● EXERCISE BRIEF:
Go through the lines below and copy any that hold the string "Eround".

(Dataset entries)
# # #

(* ===== verification/Prompt.v ===== *)
(** Tasks that never wait: polled once, they are done.  The executor runs them without
    the kernel, the task spawned last first: its run queue is a stack. *)
From ITree Require Import ITree.
From S2P Require Import Prelude Bytes Crates CrateModels Results Reactor Io Sqe Libc SockAddr Event ReadWrite Fs Timer Tcp Udp Mutex Task TaskProps TaskLoop Joins Async AsyncProps Output Seen History Recorded Transcript Programs.

Open Scope nat_scope.

Section prompt.
Context {S : Type -> Type} `{SlabSpec S} {B : Type} `{RingBuffer B}.
Context {U : Type} `{IoUring U sqe} {L : Type} `{Libc L} `{Host} `{NetOrder} `{!Process L}.
Context {V : Type} {view : L -> V} `{!Quiet view}.
Context {Code Val : Type} (code : Code -> body Code Val Val) (n : nat).
Abbreviation Fut := (body Code Val Val).
Abbreviation world := (world S B U L Fut Val).
Implicit Types (w : world) (t : Task Fut).

(** Where [pre] holds, the first poll of [fut] ends it with [v], and does [step] to what is seen. *)
Definition prompt (pre : V -> Prop) (fut : Fut) (v : Val) (step : V -> V) : Prop :=
  forall cx w, pre (view (w_libc w)) -> exists fut' l, poll_block code n fut cx w = Ret (Ready v, fut', set_libc l w) /\ view l = step (view (w_libc w)).

(** Nobody waits for the value of [t], or there is room for it. *)
Definition can_send w t : Prop :=
  exists c, w_chans w !! tx_of t = Some c /\ (receiver_alive c = false \/ buffer c = None).

(** *** Polling such a task *)
Lemma send_ok v (c : channel Val) :
  receiver_alive c = false \/ buffer c = None ->
  exists r c', send v c = Ret (r, c') /\ receiver_alive c' = receiver_alive c /\
    (receiver_alive c = true -> buffer c' = Some v).
Proof.
  unfold send. destruct (receiver_alive c) eqn:Er; intros Hroom.
  - destruct Hroom as [?|E]; [done|]. rewrite E. by eexists _, _.
  - by eexists _, c.
Qed.

Lemma poll_prompt w t pre v step :
  prompt pre (f (future t)) v step -> pre (view (w_libc w)) -> can_send w t ->
  exists tf l c c', w_chans w !! tx_of t = Some c /\ receiver_alive c' = receiver_alive c /\
    (receiver_alive c = true -> buffer c' = Some v) /\
    poll_task (poll_block code n) (future t) (id t) w =
      Ret (Ready tt, tf, World (w_ring w) (w_exec w) (w_ids w) (<[tx_of t := c']> (w_chans w)) (w_next w) l) /\
    view l = step (view (w_libc w)).
Proof.
  intros Hp Hpre (c & Hc & Hroom). destruct (Hp (id t) w Hpre) as (fut' & l & Ep & El). unfold poll_task. rewrite Ep. cbn.
  pose proof (notify_quiet (view:=view) (evt2 (future t)) l) as E1. destruct (Event.notify_one (evt2 (future t)) l) as [r l1].
  unfold tx_of in *. rewrite Hc. cbn. destruct (send_ok v c Hroom) as (rs & c' & -> & Er & Eb). cbn.
  eexists _, _, c, (drop_sender c'). split; [done|]. split; [done|]. split; [done|]. split; [done|].
  unfold Event.drop. rewrite quiet_close. cbn in E1. congruence.
Qed.

(** A round, when such a task is on top of the stack. *)
Lemma round_prompt fuel w q t pre v step :
  run_q (w_exec w) = q ++ [t] -> slab_is_empty (waiting (w_exec w)) = true ->
  prompt pre (f (future t)) v step -> pre (view (w_libc w)) -> can_send w t ->
  exists l c c', w_chans w !! tx_of t = Some c /\ receiver_alive c' = receiver_alive c /\
    (receiver_alive c = true -> buffer c' = Some v) /\
    executor_round (poll_block code n) fuel w =
      Ret (bool_decide (q = []), World (w_ring w) (MkExecutor (waiting (w_exec w)) q) (w_ids w) (<[tx_of t := c']> (w_chans w)) (w_next w) l) /\
    view l = step (view (w_libc w)).
Proof.
  intros Hq Hw Hp Hpre Hc. unfold executor_round. rewrite decide_False by (rewrite Hq; by destruct q). cbn.
  unfold pop. rewrite Hq, last_snoc, removelast_last. cbn.
  destruct (poll_prompt (set_exec (MkExecutor (waiting (w_exec w)) q) w) t pre v step Hp Hpre Hc) as (tf & l & c & c' & Hcc & Er & Eb & -> & El).
  cbn. exists l, c, c'. split; [done|]. split; [done|]. split; [done|]. split; [|done]. do 2 f_equal.
  case_bool_decide; [by rewrite decide_True, Hw|by rewrite decide_False].
Qed.

(** *** A stack of such tasks *)
Context (pre : Code -> V -> Prop) (step : Code -> V -> V).
Definition prompt_code (c : Code) : Prop := exists v, prompt (pre c) (code c) v (step c).

(** The steps of the tasks, the last one first. *)
Definition last_first (v : V) (cs : list Code) : V := foldr step v cs.

Fixpoint allowed (v : V) (cs : list Code) : Prop :=
  match cs with
  | [] => True
  | c :: cs => pre c (last_first v cs) /\ allowed v cs
  end.

Lemma allowed_snoc v cs c : allowed v (cs ++ [c]) -> pre c v /\ allowed (step c v) cs.
Proof.
  induction cs as [|c' cs IH]; cbn; [tauto|]. unfold last_first in *. rewrite foldr_app. cbn. tauto.
Qed.

Definition runs_code (c : Code) t : Prop := f (future t) = code c.
Definition detached w t : Prop := exists c, w_chans w !! tx_of t = Some c /\ receiver_alive c = false.

Lemma detached_insert w w' ch c' t :
  w_chans w' = <[ch := c']> (w_chans w) -> receiver_alive c' = false -> detached w t -> detached w' t.
Proof.
  intros Ew Hc (c & Hct & Hr). unfold detached. rewrite Ew. destruct (decide (tx_of t = ch)) as [->|Hne].
  - exists c'. by rewrite lookup_insert_eq.
  - exists c. by rewrite lookup_insert_ne.
Qed.

Lemma loop_prompt rounds fuel cs ts w :
  ts <> [] -> length ts <= rounds -> run_q (w_exec w) = ts -> slab_is_empty (waiting (w_exec w)) = true ->
  Forall2 runs_code cs ts -> Forall prompt_code cs -> Forall (detached w) ts ->
  allowed (view (w_libc w)) cs ->
  exists w', executor_loop (poll_block code n) rounds fuel w = Ret w' /\
    view (w_libc w') = last_first (view (w_libc w)) cs /\ run_q (w_exec w') = [] /\ waiting (w_exec w') = waiting (w_exec w).
Proof.
  revert rounds cs w. induction ts as [|t ts IH] using rev_ind; intros rounds cs w Hne Hlen Hq Hw Hcs Hp Hd Hok; [done|].
  apply Forall2_app_inv_r in Hcs as (cs1 & cs2 & Hcs & Ht & ->).
  apply Forall2_cons_inv_r in Ht as (c & cs3 & Hc & Hnil & ->). apply Forall2_nil_inv_r in Hnil as ->.
  apply Forall_app in Hp as [Hp [Hpc _]%Forall_cons]. apply Forall_app in Hd as [Hd [Hdt _]%Forall_cons].
  destruct Hpc as [v Hv]. rewrite <- Hc in Hv. apply allowed_snoc in Hok as [Hpre Hok].
  destruct (round_prompt fuel w ts t (pre c) v (step c) Hq Hw Hv Hpre) as (l & ch & ch' & Hch & Er & _ & Eround & El).
  { destruct Hdt as (ch & Hch & Hr). exists ch. split; [done|by left]. }
  rewrite length_app in Hlen. cbn in Hlen. destruct rounds as [|rounds]; [lia|]. cbn [executor_loop]. rewrite Eround. cbn.
  unfold last_first. rewrite foldr_app. cbn. rewrite <- El. case_bool_decide as Hts.
  - subst ts. apply Forall2_nil_inv_r in Hcs as ->. by eexists.
  - match goal with |- context [executor_loop _ rounds fuel ?w1] => apply (IH rounds cs1 w1) end; [done|lia|done..| |by cbn; rewrite El].
    eapply Forall_impl; [exact Hd|]. intros t' Ht'. eapply detached_insert; [done| |exact Ht'].
    destruct Hdt as (ch0 & Hch0 & Hr). rewrite Er. congruence.
Qed.

(** *** Spawning them *)
Lemma spawn_detached_prompt c w w' :
  spawn_detached code c w = Ret w' ->
  exists t, run_q (w_exec w') = run_q (w_exec w) ++ [t] /\ waiting (w_exec w') = waiting (w_exec w) /\ runs_code c t /\
    detached w' t /\ (forall t', detached w t' -> tx_of t' < w_next w -> detached w' t') /\
    tx_of t < w_next w' /\ w_next w <= w_next w' /\ view (w_libc w') = view (w_libc w).
Proof.
  unfold spawn_detached. intros E. inv_bind. destruct a as [j w1]. pose proof (spawn_quiet (view:=view) _ _ _ _ Ha) as Ev.
  destruct (spawn_inv _ _ _ _ Ha) as (ev & l & Hrx & Hio & ->). unfold joiner_drop in E. cbn in E. rewrite Hrx, lookup_insert_eq in E.
  cbn in E. unfold EventWaiter.drop in E. rewrite Hio in E. cbn in E. injection E as <-. eexists. cbn.
  split; [done|]. split; [done|]. split; [done|]. split.
  { eexists. cbn. unfold tx_of. cbn. rewrite lookup_insert_eq. by split. }
  split.
  { intros t' (ch & Hch & Hr) Hlt. exists ch. cbn. rewrite !lookup_insert_ne by lia. by split. }
  split; [unfold tx_of; cbn; lia|]. split; [lia|]. unfold Event.drop. rewrite quiet_close. exact Ev.
Qed.

Lemma spawn_blocks_prompt cs w w' :
  spawn_blocks code cs w = Ret w' -> Forall (fun t => detached w t /\ tx_of t < w_next w) (run_q (w_exec w)) ->
  exists ts, run_q (w_exec w') = run_q (w_exec w) ++ ts /\ waiting (w_exec w') = waiting (w_exec w) /\
    Forall2 runs_code cs ts /\ Forall (detached w') (run_q (w_exec w')) /\ view (w_libc w') = view (w_libc w).
Proof.
  revert w. induction cs as [|c cs IH]; intros w E Hd; cbn in E.
  { injection E as <-. exists []. rewrite app_nil_r. split; [done|]. split; [done|]. split; [constructor|].
    split; [|done]. by eapply Forall_impl; [exact Hd|]; intros t [? _]. }
  inv_bind. destruct (spawn_detached_prompt _ _ _ Ha) as (t & Eq & Ew & Hc & Ht & Hold & Hlt & Hle & Ev).
  destruct (IH _ E) as (ts & Eq' & Ew' & Hcs & Hd' & Ev').
  { rewrite Eq. apply Forall_app. split; [|by repeat constructor]. eapply Forall_impl; [exact Hd|].
    intros t' [Ht' Hlt']. split; [by apply Hold|lia]. }
  exists (t :: ts). rewrite Eq', Eq, <- app_assoc. split; [done|]. split; [congruence|]. split; [by constructor|].
  split; [|congruence]. rewrite Eq', Eq, <- app_assoc in Hd'. done.
Qed.

(** Spawned, and run later: the process may have changed in between. *)
Lemma run_later rounds fuel cs w w1 l :
  cs <> [] -> length cs <= rounds -> run_q (w_exec w) = [] -> slab_is_empty (waiting (w_exec w)) = true ->
  Forall prompt_code cs -> allowed (view l) cs -> spawn_blocks code cs w = Ret w1 ->
  exists w', run (poll_block code n) rounds fuel (set_libc l w1) = Ret w' /\
    view (w_libc w') = last_first (view l) cs /\ all_tasks (w_exec w') = [].
Proof.
  intros Hne Hlen Hq Hw Hp Hok Hsp. destruct (spawn_blocks_prompt _ _ _ Hsp) as (ts & Eq & Ew & Hcs & Hd & Ev); [by rewrite Hq|].
  rewrite Hq in Eq. cbn in Eq. pose proof (Forall2_length _ _ _ Hcs) as Hlen2. rewrite Eq in Hd.
  destruct (loop_prompt rounds fuel cs ts (set_libc l w1)) as (w' & Hrun & Hv & Hq' & Hw'); [|lia|done|by cbn; rewrite Ew|done..|].
  { intros ->. apply Forall2_nil_inv_r in Hcs. done. }
  exists w'. split; [done|]. split; [done|]. unfold all_tasks. rewrite Hq', Hw'. cbn. rewrite Ew.
  apply slab_is_empty_spec in Hw. by rewrite Hw, map_to_list_empty.
Qed.

Lemma run_spawned rounds fuel cs w w1 :
  cs <> [] -> length cs <= rounds -> run_q (w_exec w) = [] -> slab_is_empty (waiting (w_exec w)) = true ->
  Forall prompt_code cs -> allowed (view (w_libc w)) cs -> spawn_blocks code cs w = Ret w1 ->
  exists w', run (poll_block code n) rounds fuel w1 = Ret w' /\
    view (w_libc w') = last_first (view (w_libc w)) cs /\ all_tasks (w_exec w') = [].
Proof.
  intros Hne Hlen Hq Hw Hp Hok Hsp. destruct (spawn_blocks_prompt _ _ _ Hsp) as (_ & _ & _ & _ & _ & Ev); [by rewrite Hq|].
  rewrite <- Ev in Hok |- *. destruct (run_later rounds fuel cs w w1 (w_libc w1) Hne Hlen Hq Hw Hp Hok Hsp) as (w' & Hr).
  exists w'. by destruct w1.
Qed.

(** C10: tasks that never wait are run by one poll each, the one spawned last first,
    without waiting for the kernel: [run] returns after as many rounds as there
    are tasks, also when it may process no completion ([fuel] is 0), and
    what is seen of the process is what the tasks have done, in this order. *)
Theorem prompt_tasks_last_first rounds fuel cs w w1 :
  cs <> [] -> length cs <= rounds -> run_q (w_exec w) = [] -> slab_is_empty (waiting (w_exec w)) = true ->
  Forall prompt_code cs -> allowed (view (w_libc w)) cs -> spawn_blocks code cs w = Ret w1 ->
  exists w', run (poll_block code n) rounds fuel w1 = Ret w' /\
    view (w_libc w') = last_first (view (w_libc w)) cs /\ all_tasks (w_exec w') = [].
Proof.
  intros Hne Hlen Hq Hw Hp Hok Hsp. apply (run_spawned _ _ _ _ _ Hne Hlen Hq Hw Hp Hok Hsp).
Qed.

(** [block_on] such a block: one poll, and its value. *)
Theorem block_on_prompt rounds fuel fut pr v st w j w1 :
  run_q (w_exec w) = [] -> slab_is_empty (waiting (w_exec w)) = true ->
  prompt pr fut v st -> pr (view (w_libc w)) -> spawn fut w = Ret (j, w1) ->
  exists w', block_on (poll_block code n) (Datatypes.S rounds) fuel fut w = Ret (v, w') /\ view (w_libc w') = st (view (w_libc w)) /\
    run_q (w_exec w') = [] /\ waiting (w_exec w') = waiting (w_exec w).
Proof.
  intros Hq Hw Hp Hpre Hsp. unfold block_on. rewrite Hsp. cbn [mbind outcome_bind]. pose proof (spawn_quiet (view:=view) _ _ _ _ Hsp) as Ev.
  destruct (spawn_inv _ _ _ _ Hsp) as (ev & l & Hrx & Hio & ->).
  match goal with |- context [executor_loop _ (Datatypes.S rounds) fuel ?w1] =>
    destruct (round_prompt fuel w1 [] (MkTask (Datatypes.S (w_next w)) (MkTaskFuture fut ev (w_next w))) pr v st)
      as (l1 & c & c' & Hc & Er & Eb & Hround & El) end; [cbn; by rewrite Hq|done|done|by cbn in *; rewrite Ev| |].
  { exists channel_new. unfold tx_of. cbn. rewrite lookup_insert_eq. split; [done|by right]. }
  unfold tx_of in *. cbn in Hc. rewrite lookup_insert_eq in Hc. injection Hc as <-.
  cbn [executor_loop]. rewrite Hround. cbn. unfold join, recv_unwrap. cbn. rewrite Hrx, lookup_insert_eq. cbn.
  unfold recv. rewrite (Eb eq_refl). cbn. unfold joiner_drop. cbn. rewrite Hrx, lookup_insert_eq. cbn.
  unfold EventWaiter.drop. rewrite Hio. cbn. eexists. split; [done|]. cbn. unfold Event.drop. rewrite quiet_close.
  cbn in El, Ev. split; [congruence|done].
Qed.
End prompt.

# # #

● RESPONSE:
  destruct (round_prompt fuel w ts t (pre c) v (step c) Hq Hw Hv Hpre) as (l & ch & ch' & Hch & Er & _ & Eround & El).
  rewrite length_app in Hlen. cbn in Hlen. destruct rounds as [|rounds]; [lia|]. cbn [executor_loop]. rewrite Eround. cbn.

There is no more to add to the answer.